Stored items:
________________________________________
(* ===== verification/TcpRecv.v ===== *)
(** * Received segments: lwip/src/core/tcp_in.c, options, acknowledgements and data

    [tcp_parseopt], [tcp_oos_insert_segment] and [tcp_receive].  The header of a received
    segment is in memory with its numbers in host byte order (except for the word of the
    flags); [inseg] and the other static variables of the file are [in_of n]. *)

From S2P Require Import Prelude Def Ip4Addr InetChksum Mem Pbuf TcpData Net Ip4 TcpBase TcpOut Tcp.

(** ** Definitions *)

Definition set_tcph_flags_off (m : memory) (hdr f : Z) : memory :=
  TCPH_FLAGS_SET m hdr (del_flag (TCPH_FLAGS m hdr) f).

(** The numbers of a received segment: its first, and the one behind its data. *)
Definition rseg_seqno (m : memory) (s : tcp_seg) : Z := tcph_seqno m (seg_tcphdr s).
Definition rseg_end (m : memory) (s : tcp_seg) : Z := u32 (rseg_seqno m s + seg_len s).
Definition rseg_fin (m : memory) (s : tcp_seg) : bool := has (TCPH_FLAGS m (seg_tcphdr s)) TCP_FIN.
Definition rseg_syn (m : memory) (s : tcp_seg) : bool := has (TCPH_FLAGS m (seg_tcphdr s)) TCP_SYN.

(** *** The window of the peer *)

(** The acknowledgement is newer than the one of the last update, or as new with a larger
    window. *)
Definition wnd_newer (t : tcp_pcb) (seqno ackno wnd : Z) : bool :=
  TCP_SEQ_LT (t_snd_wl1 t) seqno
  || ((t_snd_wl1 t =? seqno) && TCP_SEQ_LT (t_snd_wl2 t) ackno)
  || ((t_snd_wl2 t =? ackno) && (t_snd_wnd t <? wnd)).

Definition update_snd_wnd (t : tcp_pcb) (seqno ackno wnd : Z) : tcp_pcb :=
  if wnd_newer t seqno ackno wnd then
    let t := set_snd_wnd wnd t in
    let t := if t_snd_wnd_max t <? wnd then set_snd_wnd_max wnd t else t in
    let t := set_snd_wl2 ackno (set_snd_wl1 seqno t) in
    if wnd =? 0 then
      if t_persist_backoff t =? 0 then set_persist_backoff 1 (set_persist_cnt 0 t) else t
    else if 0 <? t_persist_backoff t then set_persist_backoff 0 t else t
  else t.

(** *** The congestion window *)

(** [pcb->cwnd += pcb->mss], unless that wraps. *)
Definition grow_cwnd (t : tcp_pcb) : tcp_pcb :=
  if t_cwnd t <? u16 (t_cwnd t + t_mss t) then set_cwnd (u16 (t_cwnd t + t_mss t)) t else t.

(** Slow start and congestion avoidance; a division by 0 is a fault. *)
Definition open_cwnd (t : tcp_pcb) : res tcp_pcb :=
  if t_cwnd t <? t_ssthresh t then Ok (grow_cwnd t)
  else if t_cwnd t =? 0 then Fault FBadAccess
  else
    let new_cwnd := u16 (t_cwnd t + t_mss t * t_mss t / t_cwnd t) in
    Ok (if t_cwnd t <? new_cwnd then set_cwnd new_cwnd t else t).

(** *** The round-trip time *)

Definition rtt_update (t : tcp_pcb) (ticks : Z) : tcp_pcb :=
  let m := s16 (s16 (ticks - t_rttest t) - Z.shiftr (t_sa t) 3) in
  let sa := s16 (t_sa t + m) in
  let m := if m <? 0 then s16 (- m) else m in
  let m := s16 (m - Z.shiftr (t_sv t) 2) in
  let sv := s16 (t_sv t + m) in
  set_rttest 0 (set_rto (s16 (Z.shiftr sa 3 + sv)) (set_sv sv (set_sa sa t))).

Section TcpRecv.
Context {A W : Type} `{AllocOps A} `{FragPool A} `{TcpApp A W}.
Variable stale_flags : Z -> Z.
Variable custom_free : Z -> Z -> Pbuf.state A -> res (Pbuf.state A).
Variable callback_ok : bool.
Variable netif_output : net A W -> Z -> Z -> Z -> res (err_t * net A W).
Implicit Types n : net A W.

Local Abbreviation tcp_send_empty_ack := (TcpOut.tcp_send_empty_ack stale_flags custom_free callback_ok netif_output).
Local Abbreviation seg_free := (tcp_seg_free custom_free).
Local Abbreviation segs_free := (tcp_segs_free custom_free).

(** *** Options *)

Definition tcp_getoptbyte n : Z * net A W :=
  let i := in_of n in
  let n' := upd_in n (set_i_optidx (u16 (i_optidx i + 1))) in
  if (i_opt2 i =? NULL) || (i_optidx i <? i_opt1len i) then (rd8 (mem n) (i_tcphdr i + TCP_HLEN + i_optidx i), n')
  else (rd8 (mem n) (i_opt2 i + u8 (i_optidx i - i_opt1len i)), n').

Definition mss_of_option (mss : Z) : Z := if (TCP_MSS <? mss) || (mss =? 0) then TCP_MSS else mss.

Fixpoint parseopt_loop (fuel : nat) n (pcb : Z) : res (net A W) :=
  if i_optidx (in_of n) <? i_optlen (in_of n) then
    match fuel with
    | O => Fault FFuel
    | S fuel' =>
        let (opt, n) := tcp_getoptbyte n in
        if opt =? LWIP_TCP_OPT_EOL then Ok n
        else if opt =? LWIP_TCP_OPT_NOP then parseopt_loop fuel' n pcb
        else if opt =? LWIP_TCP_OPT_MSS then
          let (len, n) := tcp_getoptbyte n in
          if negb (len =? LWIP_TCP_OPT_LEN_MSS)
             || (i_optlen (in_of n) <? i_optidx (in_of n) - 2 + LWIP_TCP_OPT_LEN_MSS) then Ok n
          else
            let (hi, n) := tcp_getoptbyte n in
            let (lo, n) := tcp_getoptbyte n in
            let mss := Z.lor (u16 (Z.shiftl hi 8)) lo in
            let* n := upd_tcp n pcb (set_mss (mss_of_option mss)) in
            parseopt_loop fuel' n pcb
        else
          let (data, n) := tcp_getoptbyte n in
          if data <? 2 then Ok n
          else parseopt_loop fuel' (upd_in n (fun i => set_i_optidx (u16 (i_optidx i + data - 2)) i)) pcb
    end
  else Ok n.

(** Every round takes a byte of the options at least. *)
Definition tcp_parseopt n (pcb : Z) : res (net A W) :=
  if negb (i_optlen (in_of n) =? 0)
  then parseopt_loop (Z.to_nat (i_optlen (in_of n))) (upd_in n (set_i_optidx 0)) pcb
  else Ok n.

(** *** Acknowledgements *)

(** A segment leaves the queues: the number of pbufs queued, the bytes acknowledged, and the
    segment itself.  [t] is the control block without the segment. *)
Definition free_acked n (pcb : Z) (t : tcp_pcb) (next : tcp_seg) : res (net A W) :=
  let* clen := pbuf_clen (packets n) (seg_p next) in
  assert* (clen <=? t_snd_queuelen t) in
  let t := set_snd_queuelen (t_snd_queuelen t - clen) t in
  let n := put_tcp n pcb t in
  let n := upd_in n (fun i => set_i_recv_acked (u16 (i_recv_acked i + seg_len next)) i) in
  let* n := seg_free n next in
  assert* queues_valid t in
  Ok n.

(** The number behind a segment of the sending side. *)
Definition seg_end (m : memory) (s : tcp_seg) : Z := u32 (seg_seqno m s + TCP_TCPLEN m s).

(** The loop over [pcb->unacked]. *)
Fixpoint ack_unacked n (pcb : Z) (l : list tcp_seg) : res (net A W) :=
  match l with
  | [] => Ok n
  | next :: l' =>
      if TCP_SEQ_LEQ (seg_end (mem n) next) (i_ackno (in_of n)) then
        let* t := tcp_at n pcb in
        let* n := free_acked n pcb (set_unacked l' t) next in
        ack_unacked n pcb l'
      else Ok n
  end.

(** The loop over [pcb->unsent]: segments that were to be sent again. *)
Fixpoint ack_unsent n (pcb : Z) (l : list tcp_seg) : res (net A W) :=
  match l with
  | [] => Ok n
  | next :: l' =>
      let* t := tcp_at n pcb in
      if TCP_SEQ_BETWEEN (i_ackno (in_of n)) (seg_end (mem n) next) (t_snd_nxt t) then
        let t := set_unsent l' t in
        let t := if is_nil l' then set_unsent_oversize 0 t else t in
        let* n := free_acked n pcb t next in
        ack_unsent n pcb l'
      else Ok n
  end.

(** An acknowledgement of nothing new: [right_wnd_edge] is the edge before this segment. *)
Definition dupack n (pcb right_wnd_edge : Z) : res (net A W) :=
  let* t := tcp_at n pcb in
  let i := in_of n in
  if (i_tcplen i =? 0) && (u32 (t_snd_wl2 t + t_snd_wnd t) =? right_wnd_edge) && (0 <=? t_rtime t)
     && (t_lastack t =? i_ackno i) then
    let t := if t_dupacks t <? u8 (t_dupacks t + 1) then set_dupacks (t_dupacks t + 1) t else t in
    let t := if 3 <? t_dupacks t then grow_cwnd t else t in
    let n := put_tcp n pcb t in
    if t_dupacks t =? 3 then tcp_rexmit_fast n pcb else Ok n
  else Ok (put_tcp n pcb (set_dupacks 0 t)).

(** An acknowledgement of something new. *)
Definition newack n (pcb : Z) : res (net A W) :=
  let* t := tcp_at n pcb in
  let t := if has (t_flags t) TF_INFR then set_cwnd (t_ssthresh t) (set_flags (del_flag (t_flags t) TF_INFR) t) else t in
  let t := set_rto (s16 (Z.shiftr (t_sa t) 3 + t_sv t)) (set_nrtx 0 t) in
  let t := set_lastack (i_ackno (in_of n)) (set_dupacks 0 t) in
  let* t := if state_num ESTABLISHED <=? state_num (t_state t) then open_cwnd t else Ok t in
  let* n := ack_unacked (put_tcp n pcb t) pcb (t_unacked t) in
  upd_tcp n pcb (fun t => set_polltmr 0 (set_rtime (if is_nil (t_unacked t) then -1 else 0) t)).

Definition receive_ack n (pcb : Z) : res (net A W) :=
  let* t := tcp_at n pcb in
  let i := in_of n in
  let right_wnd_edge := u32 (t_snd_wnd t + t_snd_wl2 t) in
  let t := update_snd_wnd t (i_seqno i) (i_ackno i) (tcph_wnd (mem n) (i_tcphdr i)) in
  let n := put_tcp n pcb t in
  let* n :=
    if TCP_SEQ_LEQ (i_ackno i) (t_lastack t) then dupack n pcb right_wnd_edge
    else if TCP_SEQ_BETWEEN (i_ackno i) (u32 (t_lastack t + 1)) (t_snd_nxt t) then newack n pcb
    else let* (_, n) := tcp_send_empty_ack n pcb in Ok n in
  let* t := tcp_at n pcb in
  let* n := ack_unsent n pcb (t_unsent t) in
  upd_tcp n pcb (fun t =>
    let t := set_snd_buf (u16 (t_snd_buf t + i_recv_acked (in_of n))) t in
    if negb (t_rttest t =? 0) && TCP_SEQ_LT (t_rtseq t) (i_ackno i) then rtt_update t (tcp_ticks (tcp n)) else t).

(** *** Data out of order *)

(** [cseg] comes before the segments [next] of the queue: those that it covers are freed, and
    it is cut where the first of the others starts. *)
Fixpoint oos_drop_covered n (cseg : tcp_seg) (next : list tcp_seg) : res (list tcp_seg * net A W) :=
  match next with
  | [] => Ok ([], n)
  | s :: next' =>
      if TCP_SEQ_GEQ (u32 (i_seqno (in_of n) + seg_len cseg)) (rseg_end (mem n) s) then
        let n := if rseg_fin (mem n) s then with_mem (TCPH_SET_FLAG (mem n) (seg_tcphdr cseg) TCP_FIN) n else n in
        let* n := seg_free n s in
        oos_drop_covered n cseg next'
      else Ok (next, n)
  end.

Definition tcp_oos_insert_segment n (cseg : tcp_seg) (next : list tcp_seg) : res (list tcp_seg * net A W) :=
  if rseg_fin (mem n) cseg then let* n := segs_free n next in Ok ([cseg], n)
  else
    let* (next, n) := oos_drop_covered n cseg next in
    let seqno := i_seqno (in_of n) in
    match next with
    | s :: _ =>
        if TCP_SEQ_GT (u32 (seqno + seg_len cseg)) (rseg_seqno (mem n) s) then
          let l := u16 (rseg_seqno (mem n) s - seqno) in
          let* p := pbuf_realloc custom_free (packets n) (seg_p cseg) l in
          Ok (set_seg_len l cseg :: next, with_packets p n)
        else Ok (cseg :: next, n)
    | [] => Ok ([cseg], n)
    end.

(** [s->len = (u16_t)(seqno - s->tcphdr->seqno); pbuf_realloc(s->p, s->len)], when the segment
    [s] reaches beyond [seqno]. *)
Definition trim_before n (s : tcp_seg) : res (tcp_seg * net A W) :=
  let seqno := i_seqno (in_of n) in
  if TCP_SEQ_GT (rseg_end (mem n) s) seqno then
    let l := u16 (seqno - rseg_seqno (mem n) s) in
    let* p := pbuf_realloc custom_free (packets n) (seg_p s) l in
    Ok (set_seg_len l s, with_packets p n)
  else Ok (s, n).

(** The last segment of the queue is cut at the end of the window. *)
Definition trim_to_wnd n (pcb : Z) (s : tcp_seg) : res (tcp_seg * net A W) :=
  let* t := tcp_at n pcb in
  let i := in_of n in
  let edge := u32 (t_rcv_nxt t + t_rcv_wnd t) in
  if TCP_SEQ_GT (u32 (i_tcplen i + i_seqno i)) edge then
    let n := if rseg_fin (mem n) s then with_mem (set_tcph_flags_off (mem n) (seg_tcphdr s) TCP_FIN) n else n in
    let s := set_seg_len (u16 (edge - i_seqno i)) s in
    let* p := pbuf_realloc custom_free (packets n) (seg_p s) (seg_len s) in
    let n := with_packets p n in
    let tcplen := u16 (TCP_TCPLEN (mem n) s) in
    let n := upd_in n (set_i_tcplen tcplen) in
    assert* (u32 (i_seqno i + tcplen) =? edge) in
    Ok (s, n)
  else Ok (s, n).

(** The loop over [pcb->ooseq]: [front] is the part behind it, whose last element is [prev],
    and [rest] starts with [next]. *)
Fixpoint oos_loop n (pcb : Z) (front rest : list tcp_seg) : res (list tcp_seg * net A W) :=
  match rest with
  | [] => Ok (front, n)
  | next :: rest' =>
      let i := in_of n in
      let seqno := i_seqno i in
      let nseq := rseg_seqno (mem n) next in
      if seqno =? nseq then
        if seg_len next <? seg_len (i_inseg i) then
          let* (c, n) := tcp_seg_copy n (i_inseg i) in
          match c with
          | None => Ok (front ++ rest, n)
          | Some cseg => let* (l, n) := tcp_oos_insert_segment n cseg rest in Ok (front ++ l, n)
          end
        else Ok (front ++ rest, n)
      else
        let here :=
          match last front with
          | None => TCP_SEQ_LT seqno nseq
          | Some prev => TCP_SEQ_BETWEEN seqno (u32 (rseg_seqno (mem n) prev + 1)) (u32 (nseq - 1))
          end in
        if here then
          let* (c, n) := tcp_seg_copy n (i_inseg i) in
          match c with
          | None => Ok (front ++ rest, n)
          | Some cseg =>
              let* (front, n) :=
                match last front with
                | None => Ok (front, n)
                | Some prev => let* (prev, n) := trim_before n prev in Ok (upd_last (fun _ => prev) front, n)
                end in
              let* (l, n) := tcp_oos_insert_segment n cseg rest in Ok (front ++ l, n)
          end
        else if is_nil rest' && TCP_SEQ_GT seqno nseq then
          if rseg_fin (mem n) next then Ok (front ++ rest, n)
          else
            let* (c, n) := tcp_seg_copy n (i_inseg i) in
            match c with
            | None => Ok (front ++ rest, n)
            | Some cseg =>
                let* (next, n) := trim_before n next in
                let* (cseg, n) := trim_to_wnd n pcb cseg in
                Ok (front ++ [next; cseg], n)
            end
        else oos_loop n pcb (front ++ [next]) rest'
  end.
________________________________________
Problem details
The required answer is the exact run of lines above starting at the line with "Fixpoint oos_loop n" and ending at the line with "if seqno =? nseq then", with both ends present.

Exercise answer
Fixpoint oos_loop n (pcb : Z) (front rest : list tcp_seg) : res (list tcp_seg * net A W) :=
  match rest with
  | [] => Ok (front, n)
  | next :: rest' =>
      let i := in_of n in
      let seqno := i_seqno i in
      let nseq := rseg_seqno (mem n) next in
      if seqno =? nseq then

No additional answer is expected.